[[ Exercise data, beginning ]]

(* ===== verification/TxnIndex.v ===== *)
(** The transaction index behind read_committed fetches:
    crates/chronik-server/src/transaction_index.rs, and what produce_handler.rs tells it about a batch.

    The index of a partition is driven by the batches that land in its log.  Theorems
    relate it to the log: the last stable offset and the list of aborted transactions. *)
From stdpp Require Import base list numbers gmap.
From Stdlib Require Import ZArith Lia.
From S2P Require Import Prelude Extern KafkaRecords.
Local Open Scope Z_scope.

Record AbortedTxn : Type := mkAborted { producer_id : Z; first_offset : Z }.

#[global] Instance AbortedTxn_eq_dec : EqDecision AbortedTxn.
Proof. solve_decision. Defined.

Record PartitionTxnState : Type := mkTxnState {
  ongoing : gmap Z Z;
  aborted : list AbortedTxn }.

Definition txn_default : PartitionTxnState := mkTxnState ∅ [].

(** [TransactionIndex], keyed by topic and partition. *)
Abbreviation TransactionIndex := (gmap (bytes * Z) PartitionTxnState).

Definition index_new : TransactionIndex := ∅.

Definition on_transactional_produce (tp : bytes * Z) (pid base_offset : Z)
    (ix : TransactionIndex) : TransactionIndex :=
  let e := default txn_default (ix !! tp) in
  let ongoing' := match ongoing e !! pid with
                  | Some _ => ongoing e
                  | None => <[pid := base_offset]> (ongoing e)
                  end in
  <[tp := mkTxnState ongoing' (aborted e)]> ix.

Definition on_commit (tp : bytes * Z) (pid : Z) (ix : TransactionIndex) : TransactionIndex :=
  alter (fun e => mkTxnState (delete pid (ongoing e)) (aborted e)) tp ix.

Definition on_abort (tp : bytes * Z) (pid : Z) (ix : TransactionIndex) : TransactionIndex :=
  alter (fun e =>
    match ongoing e !! pid with
    | Some o => mkTxnState (delete pid (ongoing e)) (aborted e ++ [mkAborted pid o])
    | None => e
    end) tp ix.

(** The marker type in the key of a control batch's first record. *)
Definition marker_type (first_record_key : option bytes) : option Z :=
  k ← first_record_key;
  if 4 <=? len k then Some (wrap_s 16 (be_val (take 2 (drop 2 k)))) else None.

Definition apply_log_batch (tp : bytes * Z) (pid : Z) (is_transactional is_control : bool)
    (first_record_key : option bytes) (base_offset : Z) (ix : TransactionIndex)
    : TransactionIndex :=
  if pid <? 0 then ix else
  if is_control then
    match marker_type first_record_key with
    | Some t => if t =? 1 then on_commit tp pid ix else if t =? 0 then on_abort tp pid ix else ix
    | None => ix
    end
  else if is_transactional then on_transactional_produce tp pid base_offset ix
  else ix.

(** What the produce path tells the index about a batch it appends: the flags are bits of the batch's
    attributes, the key is that of its first record, the offset the one it was given. *)
Definition observe_batch (tp : bytes * Z) (b : KafkaRecordBatch) (base_offset : Z) (ix : TransactionIndex)
    : TransactionIndex :=
  let is_control_batch := negb (Z.land (attributes (header b)) 32 =? 0) in
  let batch_is_transactional := negb (Z.land (attributes (header b)) 16 =? 0) in
  let first_record_key := head (records b) ≫= r_key in
  apply_log_batch tp (KafkaRecords.producer_id (header b)) batch_is_transactional is_control_batch
    first_record_key base_offset ix.

Definition min_value (m : gmap Z Z) : option Z :=
  map_fold (fun _ o acc => Some (match acc with Some a => Z.min a o | None => o end)) None m.

Definition last_stable_offset (tp : bytes * Z) (high_watermark : Z) (ix : TransactionIndex) : Z :=
  match ix !! tp with
  | Some e => default high_watermark (min_value (ongoing e))
  | None => high_watermark
  end.

Definition aborted_below (tp : bytes * Z) (upper : Z) (ix : TransactionIndex) : list AbortedTxn :=
  match ix !! tp with
  | Some e => filter (fun a => first_offset a < upper) (aborted e)
  | None => []
  end.

(** * The log *)

(** A batch as the index sees it. *)
Record log_batch : Type := mkLogBatch {
  lb_pid : Z;
  lb_txn : bool;
  lb_control : bool;
  lb_key : option bytes;
  lb_base : Z }.

Definition apply_batch (tp : bytes * Z) (ix : TransactionIndex) (b : log_batch) : TransactionIndex :=
  apply_log_batch tp (lb_pid b) (lb_txn b) (lb_control b) (lb_key b) (lb_base b) ix.

(** The index after a log, from nothing. *)
Definition index_of_log (tp : bytes * Z) (log : list log_batch) : TransactionIndex :=
  foldl (apply_batch tp) index_new log.

(** Transactional data, and the markers that end a producer's transaction. *)
Definition is_data (b : log_batch) : Prop :=
  0 <= lb_pid b /\ lb_control b = false /\ lb_txn b = true.
Definition is_marker (t : Z) (b : log_batch) : Prop :=
  0 <= lb_pid b /\ lb_control b = true /\ marker_type (lb_key b) = Some t.
Definition ends (p : Z) (b : log_batch) : Prop :=
  lb_pid b = p /\ (is_marker 0 b \/ is_marker 1 b).

(** Data whose transaction is still open: no marker of its producer follows. *)
Definition open_data (log : list log_batch) (b : log_batch) : Prop :=
  exists l1 l2, log = l1 ++ b :: l2 /\ is_data b /\ Forall (fun x => ~ ends (lb_pid b) x) l2.

(** Data whose transaction was aborted: the next marker of its producer is an abort. *)
Definition aborted_data (log : list log_batch) (b : log_batch) : Prop :=
  exists l1 m l2, log = l1 ++ m :: l2 /\ open_data l1 b /\ lb_pid m = lb_pid b /\ is_marker 0 m.

(** The batch that opened its producer's transaction, still open: no data of that producer was open
    before it. *)
Definition first_open (log : list log_batch) (b : log_batch) : Prop :=
  exists l1 l2, log = l1 ++ b :: l2 /\ is_data b /\ Forall (fun x => ~ ends (lb_pid b) x) l2
    /\ forall x, open_data l1 x -> lb_pid x <> lb_pid b.

(** An aborted transaction, opened by [b0] and containing [b]: at one of its producer's abort markers,
    [b0] had opened the transaction and [b] was part of it. *)
Definition aborted_txn (log : list log_batch) (b0 b : log_batch) : Prop :=
  exists l1 m l2, log = l1 ++ m :: l2 /\ is_marker 0 m /\ lb_pid m = lb_pid b0
    /\ first_open l1 b0 /\ open_data l1 b /\ lb_pid b = lb_pid b0.

Fixpoint offsets_increase (log : list log_batch) : Prop :=
  match log with
  | [] => True
  | b :: log => Forall (fun c => lb_base b < lb_base c) log /\ offsets_increase log
  end.

(** ** How the log predicates grow *)

Lemma snoc_split {A} (l1 l2 log : list A) (b x : A) : log ++ [x] = l1 ++ b :: l2 ->
  (l2 = [] /\ l1 = log /\ b = x) \/ (exists l2', l2 = l2' ++ [x] /\ log = l1 ++ b :: l2').
Proof.
  destruct l2 as [|y l2 _] using rev_ind.
  - intros [-> [= ->]]%app_inj_tail. auto.
  - rewrite app_comm_cons, app_assoc. intros [-> ->]%app_inj_tail. right. eauto.
Qed.

Lemma open_data_snoc log x b : open_data (log ++ [x]) b <->
  (open_data log b /\ ~ ends (lb_pid b) x) \/ (b = x /\ is_data x).
Proof.
  split.
  - intros (l1 & l2 & E & Hd & Hf). apply snoc_split in E as [(-> & -> & ->)|(l2' & -> & ->)]; [auto|].
    apply Forall_app in Hf as [Hf Hx]. apply Forall_cons in Hx as [Hx _]. left. split; [|done].
    exists l1, l2'. auto.
  - intros [[(l1 & l2 & -> & Hd & Hf) Hx]|[-> Hd]].
    + exists l1, (l2 ++ [x]). rewrite <- app_assoc. split; [done|]. split; [done|].
      apply Forall_app. split; [done|]. by repeat constructor.
    + exists log, []. auto.
Qed.

Lemma first_open_open log b : first_open log b -> open_data log b.
Proof. intros (l1 & l2 & E & Hd & Hf & _). by exists l1, l2. Qed.
Lemma first_open_snoc log x b : first_open (log ++ [x]) b <->
  (first_open log b /\ ~ ends (lb_pid b) x) \/ (b = x /\ is_data x /\ forall y, open_data log y -> lb_pid y <> lb_pid x).
Proof.
  split.
  - intros (l1 & l2 & E & Hd & Hf & Hn). apply snoc_split in E as [(-> & -> & ->)|(l2' & -> & ->)]; [auto|].
    apply Forall_app in Hf as [Hf Hx]. apply Forall_cons in Hx as [Hx _]. left. split; [|done]. by exists l1, l2'.
  - intros [[(l1 & l2 & -> & Hd & Hf & Hn) Hx]|(-> & Hd & Hn)].
    + exists l1, (l2 ++ [x]). rewrite <- app_assoc. split_and!; [done|done| |done].
      apply Forall_app. split; [done|]. by repeat constructor.
    + by exists log, [].
Qed.
Lemma aborted_txn_snoc log x b0 b : aborted_txn (log ++ [x]) b0 b <->
  aborted_txn log b0 b \/ (is_marker 0 x /\ lb_pid x = lb_pid b0 /\ first_open log b0 /\ open_data log b /\ lb_pid b = lb_pid b0).
Proof.
  split.
  - intros (l1 & m & l2 & E & Hm & Hp & Hf & Ho & Hb). apply snoc_split in E as [(-> & -> & ->)|(l2' & -> & ->)]; [auto 6|].
    left. by exists l1, m, l2'.
  - intros [(l1 & m & l2 & -> & H)|(Hm & Hp & Hf & Ho & Hb)].
    + exists l1, m, (l2 ++ [x]). by rewrite <- app_assoc.
    + by exists log, x, [].
Qed.

Lemma open_data_elem log b : open_data log b -> b ∈ log /\ is_data b.
Proof.
  intros (l1 & l2 & -> & Hd & _). split; [|done]. rewrite elem_of_app, elem_of_cons. auto.
Qed.

Lemma offsets_increase_snoc log x : offsets_increase (log ++ [x]) <->
  offsets_increase log /\ Forall (fun b => lb_base b < lb_base x) log.
Proof.
  induction log as [|b log IH]; cbn.
  - intuition.
  - rewrite IH, Forall_app, !Forall_cons. intuition.
Qed.

(** * The index describes the log *)

Definition entry_of (b : log_batch) : AbortedTxn := mkAborted (lb_pid b) (lb_base b).

Record describes (log : list log_batch) (st : PartitionTxnState) : Prop := {
  ongoing_open p o : ongoing st !! p = Some o ->
    exists b, first_open log b /\ lb_pid b = p /\ lb_base b = o;
  open_ongoing b : open_data log b ->
    exists o, ongoing st !! lb_pid b = Some o /\ o <= lb_base b;
  first_ongoing b : first_open log b -> ongoing st !! lb_pid b = Some (lb_base b);
  aborted_sound a : a ∈ aborted st -> exists b, aborted_txn log b b /\ a = entry_of b;
  aborted_complete b : aborted_txn log b b -> entry_of b ∈ aborted st;
  aborted_once : NoDup (aborted st) }.

Definition state_at (tp : bytes * Z) (ix : TransactionIndex) : PartitionTxnState :=
  default txn_default (ix !! tp).

Lemma state_at_alter tp f ix : f txn_default = txn_default ->
  state_at tp (alter f tp ix) = f (state_at tp ix).
Proof.
  intros Hf. unfold state_at. rewrite lookup_alter_eq. by destruct (ix !! tp).
Qed.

[[ Exercise data, end ]]

Work required: Return a word-for-word copy of the lines from the beginning of the listing to the line holding "The index of", both kept.

Answer box:
(* ===== verification/TxnIndex.v ===== *)
(** The transaction index behind read_committed fetches:
    crates/chronik-server/src/transaction_index.rs, and what produce_handler.rs tells it about a batch.

    The index of a partition is driven by the batches that land in its log.  Theorems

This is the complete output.